Permintaan itu disampaikan menyusul laporan dan keluhan yang diterima dari sejumlah Pekerja Migran Indonesia (PMI) tentang dugaan pungli yang dilakukan oknum tidak bertanggung jawab dalam proses pengurusan administrasi keimigrasian. Isu ini mendorong Filep untuk minta langkah penegakan hukum dan pencegahan agar pelayanan imigrasi lebih aman bagi PMI.
Laporan terkait masalah tersebut disampaikan ke publik pada 11 Juni 2026 melalui pemberitaan Rakyat Merdeka.
Permintaan Pembentukan Satgas
Filep Wamafma menegaskan pentingnya pembentukan Satgas Penegakan Hukum Pencegahan Pungli untuk menindak praktik pungli dan mencegah terulangnya pelanggaran dalam layanan imigrasi. Langkah ini dimaksudkan sebagai upaya perlindungan bagi warga yang mengurus dokumen dan layanan keimigrasian.
Keluhan dari Pekerja Migran Indonesia
Menurut laporan yang diterima Filep, sejumlah PMI mengeluhkan adanya pungutan yang diduga dilakukan oleh oknum saat proses pengurusan administrasi imigrasi.

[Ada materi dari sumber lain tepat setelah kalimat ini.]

(** The first [GetConn] on a pool that has made no connection yet. *)
Lemma empty_pool_first_GetConn (s : Server) :
  inv s -> poolCap s = poolSize s -> count s = 0%Z -> poolCh s = [] -> heap s = [] ->
  (0 < poolSize s)%Z -> always_connects (socketFactory s) ->
  exists s1 : Server,
    GetConn s = Done (inl 0) s1 /\
    count s1 = ((poolSize s + 1) / 2)%Z /\
    Z.of_nat (dials s1) = (Z.of_nat (dials s) + (poolSize s + 1) / 2)%Z /\
    Z.of_nat (length (heap s1)) = ((poolSize s + 1) / 2)%Z /\
    poolCh s1 = seq 1 (Z.to_nat ((poolSize s + 1) / 2) - 1).
Proof.
  intros Hinv Hcap Hcount Hq Hh Hpos Hall.
  destruct (grow_returns s Hinv Hcap) as (s' & k & Hgrow & Hgr & Hdk);
    [rewrite Hq, Hcount; simpl; lia | exact Hall |].
  destruct (growth_amount s s' Hinv ltac:(lia) Hgrow) as (Hamount & _).
  destruct Hgr as [Gc Gp (new & Gh & Gn & Gnew) _ _ _ _ _ _].
  rewrite Hcount in Hamount. rewrite Hcount in Gc.
  replace (poolSize s - 0 + 1)%Z with (poolSize s + 1)%Z in Hamount by lia.
  assert (Hhalf : (1 <= (poolSize s + 1) / 2)%Z) by (apply Z.div_le_lower_bound; lia).
  assert (Hk : 0 < k) by lia.
  destruct (Gnew 0 Hk) as (sock & _ & Hnew0).
  rewrite Hq, Hh in Gp. rewrite Hh in Gh. simpl in Gp, Gh.
  destruct k as [| k']; [lia |]. simpl in Gp.
  exists (set_poolCh (seq 1 k') s'). split.
  - unfold GetConn. rewrite Hgrow. simpl. unfold takeConn, chanRecv. rewrite Gp. simpl.
    unfold ptr. rewrite Gh, Hnew0. reflexivity.
  - simpl. rewrite Gh, Gn, Hdk.
    replace (Z.to_nat ((poolSize s + 1) / 2) - 1) with k' by lia.
    repeat split; lia.
Qed.

(** Connections are made lazily, and the first [GetConn] makes half of
    them: on a pool built with size [N >= 1] whose factory connects, no
    call of the factory is made before the first [GetConn]; that call
    makes [(N + 1) / 2] connections, hands out the first one and leaves
    the others idle in the order of their creation. *)
Theorem first_GetConn_on_new_pool
  (f : nat -> netConn + error) (N : Z) (hc : option error) (a : Ambient) (s0 : Server) :
  (0 < N < 2 ^ 63)%Z -> always_connects f ->
  NewFromSocketFactoryWithPoolSize f N hc a = Built s0 ->
  dials s0 = 0 /\ count s0 = 0%Z /\
  exists s1 : Server,
    GetConn s0 = Done (inl 0) s1 /\
    count s1 = ((N + 1) / 2)%Z /\
    Z.of_nat (dials s1) = ((N + 1) / 2)%Z /\
    Z.of_nat (length (heap s1)) = ((N + 1) / 2)%Z /\
    poolCh s1 = seq 1 (Z.to_nat ((N + 1) / 2) - 1).
Proof.
  intros [Hpos HN] Hall Hnew.
  destruct (New_inv f N hc a s0 HN Hnew) as (Hinv & Hsize & Hcap & Hcount & _).
  destruct (New_shape f N hc a s0 Hnew) as (Hf & Hq & Hh & Hd & _).
  split; [exact Hd |]. split; [exact Hcount |].
  destruct (empty_pool_first_GetConn s0 Hinv) as (s1 & Hget & Hc & Hdials & Hheap & Hpool);
    try assumption; try congruence.
  - rewrite Hf. exact Hall.
  - rewrite Hsize, Hd in *. exists s1. repeat split; auto.
Qed.

Lemma first_GetConn_on_new_pool_witness :
  (0 < 5 < 2 ^ 63)%Z /\ always_connects dialAlways /\
  NewFromSocketFactoryWithPoolSize dialAlways 5 None quiet = Built (fresh dialAlways 5 quiet) /\
  exists s1 : Server,
    GetConn (fresh dialAlways 5 quiet) = Done (inl 0) s1 /\
    count s1 = ((5 + 1) / 2)%Z /\
    Z.of_nat (dials s1) = ((5 + 1) / 2)%Z /\
    Z.of_nat (length (heap s1)) = ((5 + 1) / 2)%Z /\
    poolCh s1 = seq 1 (Z.to_nat ((5 + 1) / 2) - 1).
Proof.
  assert (Hall : always_connects dialAlways) by (intros j; exists j; reflexivity).
  split; [split; reflexivity |]. split; [exact Hall |]. split; [reflexivity |].
  destruct (first_GetConn_on_new_pool dialAlways 5 None quiet (fresh dialAlways 5 quiet))
    as (_ & _ & Hget); [split; reflexivity | exact Hall | reflexivity | exact Hget].
Defined.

Keluhan tersebut menjadi dasar dorongan pembentukan satgas agar pengaduan dapat ditindaklanjuti secara sistematis.
Ruang Lingkup yang Diminta
Filep mengarahkan permintaan pembentukan Satgas itu untuk ditempatkan di lingkungan Direktorat Jenderal Imigrasi, Kementerian Imigrasi dan Pemasyarakatan (Imipas), dengan tujuan menegakkan hukum dan mencegah praktik pungli dalam layanan imigrasi.
Harapan dan Implikasi
Permintaan ini mencerminkan upaya wakil rakyat untuk memperkuat perlindungan terhadap PMI dan memastikan integritas layanan keimigrasian. Filep berharap adanya tindakan konkret dari pemerintah untuk menanggapi laporan dan keluhan yang masuk.
Upaya pembentukan satgas ini kini menjadi sorotan publik sebagai langkah untuk memperbaiki mekanisme pengawasan dan penegakan hukum di lingkungan imigrasi, terutama demi memberi rasa aman bagi Pekerja Migran Indonesia yang menggunakan layanan tersebut.